A magnetic relaxation DNA biosensor for rapid detection of Listeria monocytogenes using phosphatase-mediated Mn(VII)/Mn(II) conversion

Abstract Listeria monocytogenes (L. monocytogenes), a psychrophilic and fatal foodborne zoonotic pathogen, with being one of the most common contaminants in foods, demands rapid and reliable detection techniques. Herein, we present a phosphatase (ALP)-mediated magnetic relaxation DNA biosensor enabling the rapid and sensitive analysis for L. monocytogenes in ham samples. The DNA probes were initially designed to specifically hybridize with targeted region of bacterial genomic DNA in L. monocytogenes, and the amount of ALP is related to the concentration of L. monocytogenes through DNA hybridization. Under enzyme-catalyzed reaction, ALP can induce Mn(VII) to convert into Mn(II). The valence state variation from Mn(VII) to Mn(II) results in a significant change of transverse relaxation time (T2) of surrounding water molecules, which can be used as an out-put of magnetic signal.

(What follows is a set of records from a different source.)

(** [process_jsonl_file(input_file, output_file, delay)] *)
Definition process_jsonl_file (self : processor) (lines : list string)
  : processor * list dict :=
  let self' := process_lines self 0 lines in
  (self', save_results self').

End Pipeline.




End MC.


(** ** Vocabulary of the statements *)

Module Spec.

(** A line that is empty or holds white space only. *)
Fixpoint blank (line : string) : bool :=
  match line with
  | EmptyString => true
  | String c line' => Py.is_space c && blank line'
  end.

(** The keys of the records of the two incremental writers. *)
Definition index_keys : list string := ["id"; "predicted_index"].
Definition summary_keys : list string := "id" :: ES.fields.

(** The state of an ED run after a failed line: the failure counter has
    moved and nothing else. *)
Definition counted_failure (st : ED.run) : ED.run :=
  ED.Run (ED.outfile st) (ED.trace st) (ED.processed_count st)
    (S (ED.error_count st)).

(** An attempt that fails with a [RequestException]. *)
Definition request_failure (o : Client.attempt_outcome) : bool :=
  match o with
  | Client.Failed e => Rt.is_request_exception e
  | Client.Envelope _ => false
  end.

(** The events of [k] failed attempts, each followed by the pause. *)
Fixpoint backoff (k : nat) : list Rt.event :=
  match k with
  | O => []
  | S k' => Rt.Post :: Rt.Sleep 2 :: backoff k'
  end.

(** What [generate_response] answers at an attempt that does not fail
    with a [RequestException]. *)
Definition settle (o : Client.attempt_outcome) : Rt.res string :=
  match o with
  | Client.Envelope result => Client.response_text result
  | Client.Failed e =>
      if Rt.is_json_decode_error e then Rt.Ret "" else Rt.Raise e
  end.

(** The lines a run of ED_v2 or ES_v1 reads under [max_lines]: the first
    [max_lines] of them, all of them without a cap or with a cap of 0. *)
Definition within_cap (max_lines : option nat) (lines : list string)
  : list string :=
  match max_lines with
  | Some (S n) => firstn (S n) lines
  | _ => lines
  end.

(** The lines of a stream that are not blank. *)
Definition not_blank (lines : list string) : list string :=
  filter (fun line => negb (blank line)) lines.

Definition is_pause (seconds : nat) (e : Rt.event) : bool :=
  match e with
  | Rt.Sleep s => s =? seconds
  | Rt.Post => false
  end.

(** Number of pauses of [seconds] seconds in a trace. *)
Definition pauses (seconds : nat) (t : list Rt.event) : nat :=
  List.length (filter (is_pause seconds) t).

(** Seconds paused in a trace, in all. *)
Fixpoint paused (t : list Rt.event) : nat :=
  match t with
  | [] => 0
  | Rt.Sleep s :: t' => s + paused t'
  | Rt.Post :: t' => paused t'
  end.


(** The id that stands for the zero-based position [k] of a line. *)
Definition position (k : nat) : Json.value := Json.JInt (Z.of_nat k).
Definition lower_ascii (c : N) : N :=
  if ((65 <=? c) && (c <=? 90))%N then (c + 32)%N else c.

Fixpoint lower_from (whole : pystr) (i : nat) (s : pystr) : pystr :=
  match s with
  | [] => []
  | c :: rest =>
      (if (c <? 128)%N then [lower_ascii c] else lower_nonascii whole i)
        ++ lower_from whole (S i) rest
  end.

(** [s.lower()] *)
Definition lower (s : pystr) : pystr := lower_from s 0 s.
End Lower.

(** A code point that [str.lower] leaves alone whatever the case tables
    are: ASCII, and not a capital letter. *)
Definition plain (c : N) : bool :=
  ((c <? 128) && negb ((65 <=? c) && (c <=? 90)))%N.

End PyStr.
Export PyStr.

(* ===================================================================== *)
(** * Python values, dictionaries, outcomes *)
(* ===================================================================== *)

Module PyVal.

(** The values that occur in the records of the program: [None], [bool],
    [int], [str], [list] and [dict] with string keys. *)
Inductive pyval : Type :=
| VNone
| VBool (b : bool)
| VInt (z : Z)
| VStr (s : pystr)
| VList (l : list pyval)
| VDict (d : list (pystr * pyval)).

Definition dict := list (pystr * pyval).

(** [d.get(k)] on the entries of a dict *)
Fixpoint dict_get (k : pystr) (d : dict) : option pyval :=
  match d with
  | [] => None
  | (k', v) :: rest => if str_eqb k k' then Some v else dict_get k rest
  end.

(** [d[k] = v]: an existing key keeps its place, a new key goes last. *)
Fixpoint dict_set (k : pystr) (v : pyval) (d : dict) : dict :=
  match d with
  | [] => [(k, v)]
  | (k', v') :: rest =>
      if str_eqb k k' then (k', v) :: rest else (k', v') :: dict_set k v rest
  end.

(** [d.setdefault(k, v)] (the returned value is not used by the source) *)
Definition dict_setdefault (k : pystr) (v : pyval) (d : dict) : dict :=
  match dict_get k d with
  | Some _ => d
  | None => dict_set k v d
  end.

(** A dict display [{k1: v1, ..., kn: vn}]: the entries are stored from left
    to right, so a repeated key keeps its first place and its last value. *)
Definition dict_of (entries : list (pystr * pyval)) : dict :=
  fold_left (fun d kv => dict_set (fst kv) (snd kv) d) entries [].

Definition dict_keys (d : dict) : list pystr := map fst d.

(** Truth value of an object, as [if x], [x or y], [not x] and [bool(x)]
    use it. *)
Definition truthy (v : pyval) : bool :=
  match v with
  | VNone => false
  | VBool b => b
  | VInt z => negb (z =? 0)%Z
  | VStr s => match s with [] => false | _ => true end
  | VList l => match l with [] => false | _ => true end
  | VDict d => match d with [] => false | _ => true end
  end.

(** [a or b] *)
Definition py_or (a b : pyval) : pyval := if truthy a then a else b.

Definition opt_val (o : option pyval) : pyval :=
  match o with Some v => v | None => VNone end.

Definition opt_str (o : option pystr) : pyval :=
  match o with Some s => VStr s | None => VNone end.

(** Exceptions the modelled code can meet. *)
Inductive exn : Type :=
| IndexError | KeyError | AttributeError | RuntimeError
| FileNotFoundError | OSError | EOFError | ValueError | DatabaseError.

(** How a call ends: it returns, raises an [Exception], or leaves the
    process through [sys.exit(code)] ([SystemExit] is not an [Exception],
    so [except Exception] does not catch it). *)
Inductive outcome (A : Type) : Type :=
| Ret (a : A)
| Raise (e : exn)
| Exit (code : Z).
Arguments Ret {A} a.
Arguments Raise {A} e.
Arguments Exit {A} code.

(** [l[i]] on a list *)
Definition py_index {A} (l : list A) (i : nat) : outcome A :=
  match nth_error l i with
  | Some x => Ret x
  | None => Raise IndexError
  end.

End PyVal.
Export PyVal.

(** Bind of the [outcome] monad: a raise or an exit ends the computation. *)
Definition obind {A B} (m : outcome A) (k : A -> outcome B) : outcome B :=
  match m with
  | Ret a => k a
  | Raise e => Raise e
  | Exit c => Exit c
  end.

Declare Scope outcome_scope.
Delimit Scope outcome_scope with outcome.
Notation "'let?' x ':=' m 'in' k" := (obind m (fun x => k))
  (at level 10, x name, m at level 100, k at level 200) : outcome_scope.

(* ===================================================================== *)
(** * Effects: a state and error monad over the state of the world *)
(* ===================================================================== *)

Module Eff.
Section Monad.
(** [W] is the state a computation reads and changes: the trace of what
    happened so far and, for the audit sink, the module globals. *)
Variable W : Type.

Definition M (A : Type) : Type := W -> W * outcome A.

Definition ret {A} (a : A) : M A := fun w => (w, Ret a).

Definition bind {A B} (m : M A) (k : A -> M B) : M B :=
  fun w =>
    match m w with
    | (w1, Ret a) => k a w1
    | (w1, Raise e) => (w1, Raise e)
    | (w1, Exit c) => (w1, Exit c)
    end.

Definition raise {A} (e : exn) : M A := fun w => (w, Raise e).

(** [sys.exit(code)] *)
Definition sys_exit {A} (code : Z) : M A := fun w => (w, Exit code).

(** A pure computation that may raise. *)
Definition lift {A} (o : outcome A) : M A := fun w => (w, o).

Without any DNA amplification step, this magnetic biosensor could exhibit high sensitivity for L. monocytogenes detection with a linear range from 2 × 102 to 2 × 107 CFU mL−1, as well as a low detection limit (LOD) of 102 CFU mL−1. The constructed DNA biosensor, therefore, could offer an ideal candidate for the detection of food-borne pathogens with simple and reliable analytical performance.